# [Data records]
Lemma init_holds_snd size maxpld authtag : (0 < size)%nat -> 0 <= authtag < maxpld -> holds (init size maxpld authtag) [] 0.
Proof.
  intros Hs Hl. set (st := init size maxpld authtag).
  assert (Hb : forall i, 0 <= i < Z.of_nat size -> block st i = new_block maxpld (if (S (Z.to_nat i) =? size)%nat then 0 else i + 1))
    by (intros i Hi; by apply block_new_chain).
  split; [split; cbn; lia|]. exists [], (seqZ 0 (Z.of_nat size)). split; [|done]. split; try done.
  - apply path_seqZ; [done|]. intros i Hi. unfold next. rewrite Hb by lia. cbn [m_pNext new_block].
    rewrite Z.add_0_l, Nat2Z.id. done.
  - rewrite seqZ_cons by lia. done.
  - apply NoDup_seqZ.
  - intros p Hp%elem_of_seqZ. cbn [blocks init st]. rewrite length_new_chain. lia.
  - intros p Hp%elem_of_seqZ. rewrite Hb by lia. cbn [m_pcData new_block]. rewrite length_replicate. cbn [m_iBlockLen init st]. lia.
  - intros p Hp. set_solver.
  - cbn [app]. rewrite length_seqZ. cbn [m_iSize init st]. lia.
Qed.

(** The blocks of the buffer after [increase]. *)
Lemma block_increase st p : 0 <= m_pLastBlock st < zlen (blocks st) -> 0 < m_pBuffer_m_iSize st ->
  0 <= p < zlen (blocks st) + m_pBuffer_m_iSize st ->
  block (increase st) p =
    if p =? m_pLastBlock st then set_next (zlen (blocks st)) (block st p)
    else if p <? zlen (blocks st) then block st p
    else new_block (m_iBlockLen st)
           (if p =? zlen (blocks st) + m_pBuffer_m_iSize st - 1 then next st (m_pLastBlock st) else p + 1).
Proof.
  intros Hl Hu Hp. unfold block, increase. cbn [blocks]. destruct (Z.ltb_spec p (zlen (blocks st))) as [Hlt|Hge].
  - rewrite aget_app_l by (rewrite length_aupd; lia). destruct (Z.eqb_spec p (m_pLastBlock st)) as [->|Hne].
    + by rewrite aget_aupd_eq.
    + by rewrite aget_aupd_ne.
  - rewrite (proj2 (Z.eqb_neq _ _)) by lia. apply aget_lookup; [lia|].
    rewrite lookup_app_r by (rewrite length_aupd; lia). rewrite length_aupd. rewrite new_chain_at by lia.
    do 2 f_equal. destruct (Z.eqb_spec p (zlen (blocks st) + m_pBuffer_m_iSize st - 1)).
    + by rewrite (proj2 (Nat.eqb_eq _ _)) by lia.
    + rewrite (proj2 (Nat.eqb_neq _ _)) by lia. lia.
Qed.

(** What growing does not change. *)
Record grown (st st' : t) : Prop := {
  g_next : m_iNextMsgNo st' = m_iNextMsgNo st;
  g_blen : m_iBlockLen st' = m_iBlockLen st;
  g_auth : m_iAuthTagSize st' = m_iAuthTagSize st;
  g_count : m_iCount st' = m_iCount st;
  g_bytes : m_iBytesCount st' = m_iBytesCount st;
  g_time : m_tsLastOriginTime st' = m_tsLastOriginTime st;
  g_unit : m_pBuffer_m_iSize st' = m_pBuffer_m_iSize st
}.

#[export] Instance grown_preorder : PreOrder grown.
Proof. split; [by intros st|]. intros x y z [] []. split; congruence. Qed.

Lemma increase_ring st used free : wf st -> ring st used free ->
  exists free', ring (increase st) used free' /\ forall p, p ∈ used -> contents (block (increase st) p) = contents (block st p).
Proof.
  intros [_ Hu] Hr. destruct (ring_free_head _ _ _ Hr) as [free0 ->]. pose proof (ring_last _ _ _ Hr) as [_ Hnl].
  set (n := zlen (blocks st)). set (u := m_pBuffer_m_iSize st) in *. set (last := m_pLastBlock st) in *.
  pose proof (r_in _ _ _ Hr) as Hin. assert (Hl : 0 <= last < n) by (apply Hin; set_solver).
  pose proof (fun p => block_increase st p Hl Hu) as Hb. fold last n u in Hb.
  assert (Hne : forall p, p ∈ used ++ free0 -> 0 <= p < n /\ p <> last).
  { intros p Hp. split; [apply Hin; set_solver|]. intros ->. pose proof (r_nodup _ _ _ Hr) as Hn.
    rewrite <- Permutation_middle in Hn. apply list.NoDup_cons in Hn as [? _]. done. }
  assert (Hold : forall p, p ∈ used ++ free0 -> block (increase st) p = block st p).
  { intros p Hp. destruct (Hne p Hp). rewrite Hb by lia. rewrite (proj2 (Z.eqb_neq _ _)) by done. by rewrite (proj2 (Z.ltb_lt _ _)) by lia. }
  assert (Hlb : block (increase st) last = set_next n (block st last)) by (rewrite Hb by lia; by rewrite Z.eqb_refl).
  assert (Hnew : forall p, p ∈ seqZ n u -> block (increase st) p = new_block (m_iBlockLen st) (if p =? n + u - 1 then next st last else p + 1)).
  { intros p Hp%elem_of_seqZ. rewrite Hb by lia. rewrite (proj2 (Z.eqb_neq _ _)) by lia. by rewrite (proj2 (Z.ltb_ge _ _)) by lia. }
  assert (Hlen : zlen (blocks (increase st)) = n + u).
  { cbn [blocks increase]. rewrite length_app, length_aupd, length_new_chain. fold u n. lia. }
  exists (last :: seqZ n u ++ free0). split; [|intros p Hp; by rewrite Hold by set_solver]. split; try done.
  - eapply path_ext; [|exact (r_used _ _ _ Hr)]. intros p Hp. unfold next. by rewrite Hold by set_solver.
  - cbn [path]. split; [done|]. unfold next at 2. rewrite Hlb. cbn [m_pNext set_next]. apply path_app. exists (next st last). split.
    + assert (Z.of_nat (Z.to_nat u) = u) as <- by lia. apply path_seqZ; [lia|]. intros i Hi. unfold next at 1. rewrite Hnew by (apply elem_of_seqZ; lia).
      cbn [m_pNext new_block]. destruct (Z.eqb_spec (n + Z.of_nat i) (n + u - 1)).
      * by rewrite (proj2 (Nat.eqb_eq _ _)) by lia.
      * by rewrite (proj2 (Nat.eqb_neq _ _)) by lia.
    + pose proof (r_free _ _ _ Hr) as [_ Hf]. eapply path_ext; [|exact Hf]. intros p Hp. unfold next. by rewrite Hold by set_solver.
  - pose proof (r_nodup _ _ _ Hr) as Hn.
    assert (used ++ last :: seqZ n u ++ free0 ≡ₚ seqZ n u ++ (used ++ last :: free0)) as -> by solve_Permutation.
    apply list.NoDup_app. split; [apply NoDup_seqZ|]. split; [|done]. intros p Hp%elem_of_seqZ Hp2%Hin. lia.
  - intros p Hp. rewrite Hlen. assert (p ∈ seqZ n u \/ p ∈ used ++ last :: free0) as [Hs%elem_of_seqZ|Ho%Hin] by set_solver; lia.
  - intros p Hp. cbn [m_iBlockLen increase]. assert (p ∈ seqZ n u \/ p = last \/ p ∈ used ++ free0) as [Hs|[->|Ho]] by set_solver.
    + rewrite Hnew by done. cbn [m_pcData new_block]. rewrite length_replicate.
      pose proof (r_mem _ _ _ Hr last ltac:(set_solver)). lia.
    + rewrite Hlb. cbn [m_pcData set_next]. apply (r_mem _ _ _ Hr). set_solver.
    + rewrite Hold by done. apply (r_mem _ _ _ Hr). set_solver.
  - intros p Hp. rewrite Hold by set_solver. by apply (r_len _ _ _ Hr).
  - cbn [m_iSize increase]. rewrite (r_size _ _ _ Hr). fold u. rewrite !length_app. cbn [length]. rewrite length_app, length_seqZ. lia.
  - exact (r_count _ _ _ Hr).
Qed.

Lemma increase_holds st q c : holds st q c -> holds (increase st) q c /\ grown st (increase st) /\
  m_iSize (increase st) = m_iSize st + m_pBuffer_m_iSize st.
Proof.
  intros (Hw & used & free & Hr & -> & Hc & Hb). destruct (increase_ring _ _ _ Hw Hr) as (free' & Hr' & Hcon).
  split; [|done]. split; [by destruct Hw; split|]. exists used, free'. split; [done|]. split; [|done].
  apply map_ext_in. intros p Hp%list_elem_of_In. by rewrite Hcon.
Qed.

==

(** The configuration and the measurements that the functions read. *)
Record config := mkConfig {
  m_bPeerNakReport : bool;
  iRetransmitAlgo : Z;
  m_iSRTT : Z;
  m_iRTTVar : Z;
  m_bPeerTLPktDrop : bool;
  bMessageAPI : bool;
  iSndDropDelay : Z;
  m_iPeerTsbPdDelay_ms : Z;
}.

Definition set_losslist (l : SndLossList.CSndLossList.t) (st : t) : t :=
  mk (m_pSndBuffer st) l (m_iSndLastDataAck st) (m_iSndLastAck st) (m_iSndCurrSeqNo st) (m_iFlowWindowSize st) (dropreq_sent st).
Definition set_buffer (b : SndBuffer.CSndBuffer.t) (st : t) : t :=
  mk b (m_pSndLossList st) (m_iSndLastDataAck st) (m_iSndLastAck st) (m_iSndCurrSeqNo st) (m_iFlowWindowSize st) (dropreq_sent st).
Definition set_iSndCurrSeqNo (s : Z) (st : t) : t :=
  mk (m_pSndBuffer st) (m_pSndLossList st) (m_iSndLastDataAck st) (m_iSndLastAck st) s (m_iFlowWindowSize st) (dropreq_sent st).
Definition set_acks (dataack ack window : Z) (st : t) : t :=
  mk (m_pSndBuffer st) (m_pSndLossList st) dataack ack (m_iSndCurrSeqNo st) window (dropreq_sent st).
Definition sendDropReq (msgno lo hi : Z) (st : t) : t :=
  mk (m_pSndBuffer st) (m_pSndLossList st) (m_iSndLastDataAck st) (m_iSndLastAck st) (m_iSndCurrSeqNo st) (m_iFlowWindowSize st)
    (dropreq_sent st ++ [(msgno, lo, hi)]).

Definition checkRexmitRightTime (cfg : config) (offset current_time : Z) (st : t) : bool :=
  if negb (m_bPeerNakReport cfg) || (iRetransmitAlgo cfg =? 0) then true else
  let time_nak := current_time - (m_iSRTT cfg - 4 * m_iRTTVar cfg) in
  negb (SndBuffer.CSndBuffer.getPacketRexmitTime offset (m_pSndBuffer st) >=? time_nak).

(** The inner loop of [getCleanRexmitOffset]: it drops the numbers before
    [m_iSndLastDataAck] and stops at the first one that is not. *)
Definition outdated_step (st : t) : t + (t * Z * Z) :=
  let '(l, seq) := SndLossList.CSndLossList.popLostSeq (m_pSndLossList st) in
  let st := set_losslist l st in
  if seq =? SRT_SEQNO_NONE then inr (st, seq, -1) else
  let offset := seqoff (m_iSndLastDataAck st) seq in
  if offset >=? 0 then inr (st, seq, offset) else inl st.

# [Exercise goal]
Beginning with the line containing "intros Hl Hu" in the material above, copy every line exactly until you have copied the line containing "(** What growing does not change. *)".

# [Solution for this problem]
  intros Hl Hu Hp. unfold block, increase. cbn [blocks]. destruct (Z.ltb_spec p (zlen (blocks st))) as [Hlt|Hge].
  - rewrite aget_app_l by (rewrite length_aupd; lia). destruct (Z.eqb_spec p (m_pLastBlock st)) as [->|Hne].
    + by rewrite aget_aupd_eq.
    + by rewrite aget_aupd_ne.
  - rewrite (proj2 (Z.eqb_neq _ _)) by lia. apply aget_lookup; [lia|].
    rewrite lookup_app_r by (rewrite length_aupd; lia). rewrite length_aupd. rewrite new_chain_at by lia.
    do 2 f_equal. destruct (Z.eqb_spec p (zlen (blocks st) + m_pBuffer_m_iSize st - 1)).
    + by rewrite (proj2 (Nat.eqb_eq _ _)) by lia.
    + rewrite (proj2 (Nat.eqb_neq _ _)) by lia. lia.
Qed.

(** What growing does not change. *)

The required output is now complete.